Monday, September 28, 2009

Whew. Ok.

So, first and foremost, everything is fine. The babies are fine. "Very active" quoted the frustrated u/s tech who spent a half hour pushing and jiggling and having me turn this way and that way to try to get measurements. We don't get the official blood results back until Wednesday, but everything was (unofficially) fine. We're planning on sharing the news after Wednesday, assuming all is good news. Because, Saturday is officially the start of the second trimester. Hells yes. 13w3d. Today is 12w5d. So close. So mother fucking close. I just know that when I actually get there this weekend there's going to be this weird anti-climactic feeling, but I don't care. And no 'sex' news. At the beginning of the scan the tech said she'd try to see if she could tell, but by the end, she had given up and was like: Nope - not happening.

Last night was a mess. After the earlier post we went to the grocery store. I got hungry. Immediately ravenous, I should say. I get hungry very quickly and if I don't eat soon, I start to get nauseous and nothing sounds good. And then I get a headache. So I got hungry and waited too long to eat and got very emotional about today and cried and cried and cried about it all. M was no help because he was a un-compassionate jerk yesterday (this could be the hormones, as he was pretty confused last night when we talked all this over). I ate, ignored M the rest of the evening and was in bed, reading by 9:00. I read an entire book. I have no idea how late I stayed up, I just wasn't tired enough to fall asleep immediately, which was my whole goal. I hate laying in bed, unable to sleep because I have 1000000000000 thoughts racing through my head. And this usually happens when I have a scan the next day. I get so anxious. And nervous. Anyway, so last night was pretty horrible. I did sleep, although I had nightmares about the book I was reading (should have known better to read a gruesome murder mystery before bed).

Today has been immensely better. I think, in addition to the crazy hormones that basically had be so upset about food, I just needed a good cry. Before the scan I went to Ulta and bought a Smashbox makeup kit (total waste of money as I've worn makeup twice in the last month, but I used a birthday gift card and I'm a total makeup junkie), then had lunch with M, had the scan, then had lunch #2, then went to BRU that is going out of business near us and spent way too much money on gender neutral things and stuff for my little sis who is having a baby boy in January (or me - is that wrong?), and then went to Target and bought a Cheesecake Factory cheesecake. Which I'll be popping open in a few. So yes. Today = much better day. (Hmmmmmm.... cheesecake.... droooooolllllll....)

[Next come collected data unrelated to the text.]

Record ErrorWrapper : Type := mkErrorWrapper {
  ew_exc : PydanticValueError;
  ew_loc : string
}.

Inductive exn : Type :=
| KeyError (key : string)
| TypeError (msg : string)
| AttributeError (name : string)
| NotImplementedError (msg : string)
| ConfigError (msg : string)
| ValidationError (errors : list ErrorWrapper) (model : Class).

Inductive Result (A : Type) : Type :=
| Ok (a : A)
| Raise (e : exn).
Arguments Ok {A} a.
Arguments Raise {A} e.

Definition bind (A B : Type) (r : Result A) (k : A -> Result B) : Result B :=
  match r with
  | Ok a => k a
  | Raise e => Raise e
  end.

Notation "x <- r ;; k" := (bind r (fun x => k))
  (at level 61, r at next level, right associativity).

(** [d[key]] *)
Definition dict_item (A : Type) (key : string) (d : list (string * A)) : Result A :=
  match dict_get key d with
  | Some v => Ok v
  | None => Raise (KeyError key)
  end.

(** [d.get(key, None)] and [d.pop(key, None)] for a dictionary of values *)
Definition dict_get_None (key : string) (d : list (string * value)) : value :=
  match dict_get key d with
  | Some v => v
  | None => VNone
  end.

Definition dict_pop_None (key : string) (d : list (string * value))
  : value * list (string * value) :=
  (dict_get_None key d, dict_del key d).

(** ** The fields every model class has *)

(** [resource_type: str = ...] and [fhir_comments = Field(None,
    alias="fhir_comments", element_property=False)] are declared by
    [FHIRAbstractModel] itself; a subclass declares the default of
    [resource_type] and its own fields. *)
Definition __fields__ (c : Class) : list (string * ModelField) :=
  ("resource_type", mkField "resource_type" "resource_type" (cls_resource_type c) true false)
  :: (FHIR_COMMENTS_FIELD_NAME,
      mkField FHIR_COMMENTS_FIELD_NAME "fhir_comments" None true false)
  :: cls_declared_fields c.
Arguments __fields__ : simpl never.

(** [cls.__fields__["resource_type"].default] *)
Definition get_resource_type (c : Class) : option string :=
  match dict_get "resource_type" (__fields__ c) with
  | Some field => field_default field
  | None => None
  end.

(** The declared default as a value: a string, or [None] when the class
    declares none. *)
Definition default_tag (c : Class) : value :=
  match get_resource_type c with
  | Some s => VStr s
  | None => VNone
  end.

(** [cls.__module__ + "." + cls.__name__] *)
Definition qualified_name (c : Class) : string :=
  (cls_module c ++ "." ++ cls_name c)%string.

(** ** Construction: [FHIRAbstractModel.__init__] *)

Section Construction.

(** [format(v)] for a value that is not a string, as the f-string of
    the error message calls it. *)
Variable render : value -> string.

(** [BaseModel.__init__]: pydantic's validation of the remaining
    keyword arguments; it returns the [__dict__] of the instance. *)
Variable BaseModel_init : Class -> list (string * value) -> Result (list (string * value)).

Definition format_value (v : value) : string :=
  match v with
  | VStr s => s
  | _ => render v
  end.

Definition format_default (d : option string) : string :=
  match d with
  | Some s => s
  | None => "None"
  end.

(** [resource_type != default] *)
Definition differs_from_default (v : value) (d : option string) : bool :=
  match v, d with
  | VStr s, Some s' => negb (String.eqb s s')
  | VNone, None => false
  | _, _ => true
  end.

Definition wrong_resource_type_error (c : Class) (resource_type : value) : string :=
  "``" ++ cls_module c ++ "." ++ cls_name c ++ "`` "
  ++ "expects resource type ``" ++ format_default (get_resource_type c) ++ "``, "
  ++ "but got ``" ++ format_value resource_type ++ "``. "
  ++ "Make sure resource type name is correct and right "
  ++ "ModelClass has been chosen.".

(** Lines 119 to 146: everything [__init__] does before it hands
    [data] to [BaseModel.__init__].  The result is the [data] that is
    handed over. *)
Definition check_resource_type (c : Class) (data : list (string * value))
  : Result (list (string * value)) :=
  let '(resource_type, data) := dict_pop_None "resource_type" data in
  let '(resource_type, data) :=
    if dict_has "resourceType" data && negb (dict_has "resourceType" (__fields__ c))
    then dict_pop_None "resourceType" data
    else (resource_type, data) in
  let errors :=
    if negb (is_None resource_type)
       && differs_from_default resource_type (get_resource_type c)
    then [mkErrorWrapper
            (WrongResourceType (wrong_resource_type_error c resource_type))
            "resource_type"]
    else [] in
  match errors with
  | _ :: _ => Raise (ValidationError errors c)
  | [] => Ok data
  end.

Definition __init__ (c : Class) (data : list (string * value))
  : Result (list (string * value)) :=
  data' <- check_resource_type c data ;;
  BaseModel_init c data'.

End Construction.

(** A small validation engine, for the witnesses: it fills every field
    of [__fields__] from the entry under its alias, else under its name,
    else with its default, and refuses other keys ([Extra.forbid]). *)
Definition engine_value (data : list (string * value)) (f : ModelField) : value :=
  match dict_get (field_alias f) data with
  | Some v => v
  | None =>
      match dict_get (field_name f) data with
      | Some v => v
      | None => match field_default f with Some s => VStr s | None => VNone end
      end
  end.

Definition engine_known (c : Class) (key : string) : bool :=
  existsb (fun kf => String.eqb key (field_alias (snd kf)) || String.eqb key (field_name (snd kf)))
          (__fields__ c).

Definition simple_engine (c : Class) (data : list (string * value))
  : Result (list (string * value)) :=
  if forallb (engine_known c) (dict_keys data)
  then Ok (map (fun kf => (fst kf, engine_value data (snd kf))) (__fields__ c))
  else Raise (ValidationError [] c).

(** The same engine for a class with a post root validator, such as
    [add_root_validator] registers: pydantic stores the values the
    validator returns. *)
Definition hook_engine (validator : list (string * value) -> list (string * value))
    (c : Class) (data : list (string * value)) : Result (list (string * value)) :=
  match simple_engine c data with
  | Ok values => Ok (validator values)
  | Raise e => Raise e
  end.

(** ** Hook registration: [add_root_validator] *)

(** A Python function, as [add_root_validator] and pydantic's
    [root_validator] inspect it: [__name__], [__module__],
    [__qualname__] and the parameter names of [inspect.signature]. *)
Record Function : Type := mkFunction {
  fn_name : string;
  fn_module : string;
  fn_qualname : string;
  fn_params : list string
}.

Tomorrow I have a dentist appointment (fun!) and then Wednesday we go back to make sure everything is kosher. I'm super excited to tell my family and friends about the little ones on the way and feel so much better about everything. M keeps double checking that I'm not getting all freaked out about something else now. I told him that I just wanted a bump now. Not to be super-fat whale-girl, but to look like I'm actually going to have a baby. Pics to come as soon as we upload them. (We got a DVD of pics - so cool!)


Look ma! We're like real babies! We even look like babies instead of weird blob things!
I tried to get the best pictures of each of them... the problem being that you very well could be looking at Baby A in both side pics because some of the pics were labeled and some weren't... or we could pretend that I got each of them in their glory and look how cute they are. (Also, yes I suck at consistent cropping.)

Sunday, September 27, 2009

Nervous

So, so nervous. And anxious. And nervous.

Tomorrow is our NT scan. Between being terrified that something has happened to one or both of them, to worrying about what the test could reveal... today is not so good. Less than 24 hours to go. I wouldn't even post this, but, well, its all a part of the journey, I guess. I wish I had had another scan earlier. It feels like it was so far away.

But I'm going to try not to think about it too much. M doesn't like it when I start stressing out and just wants me to relax and be happy. And I am! But today, I'm a wreck about tomorrow.

Tuesday, September 22, 2009

A Fascinating "Milestone" I'm Sure You Couldn't Live Without Knowing

*Warning: gross content ahead*

I barfed this morning. A real, honest-to-goodness, spent-five-minutes gagging and retching all my stomach acid out with tears running down my face into the kitchen sink barf. (Don't judge; the kitchen sink was the closet throw-up acceptable place.) (I say don't judge because as I'm telling M this he's all eewwwwww! The kitchen sink! Why didn't you use the toliet? and is all judgey.)

Anyway, so my barfing is all the dog's fault. For the first time in... well, a long time, we had an accident of the Number Two variety. And I had to clean it up. I was fine... until I picked it up and put it in the bag (and my mouth is feeling all gaggy just thinking about it now) and then I had to dash to the kitchen sink and puke. And it was disgusting and burned the back of my throat and uck. And I know I shouldn't complain because oh-my-god I've been so lucky as to not actually have to do that everyday, but it was gross and reminded me of how much I hate throwing up and how lucky I've been.

And so then I opened the back door to help air out the odor and let a bunch of mosquitoes in, for which I got another grumpy comment about spraying air freshener. Yeah, because with my heightened sense of smell, smelling crap underneath fake-smelling spray is REALLY going to help. Good call there.

So, that was my morning. And then I went and ate blueberry pancakes with my brother. And M was jealous as he should have been for not being as impressed by the "milestone" this morning as I deem to be apropos. (According to him, he almost throws up dealing with that so its not a big deal. To which I say, yeah, but you haven't and I did, even though I've never after cleaning that up before, and you can go suck it.) And that's what he gets.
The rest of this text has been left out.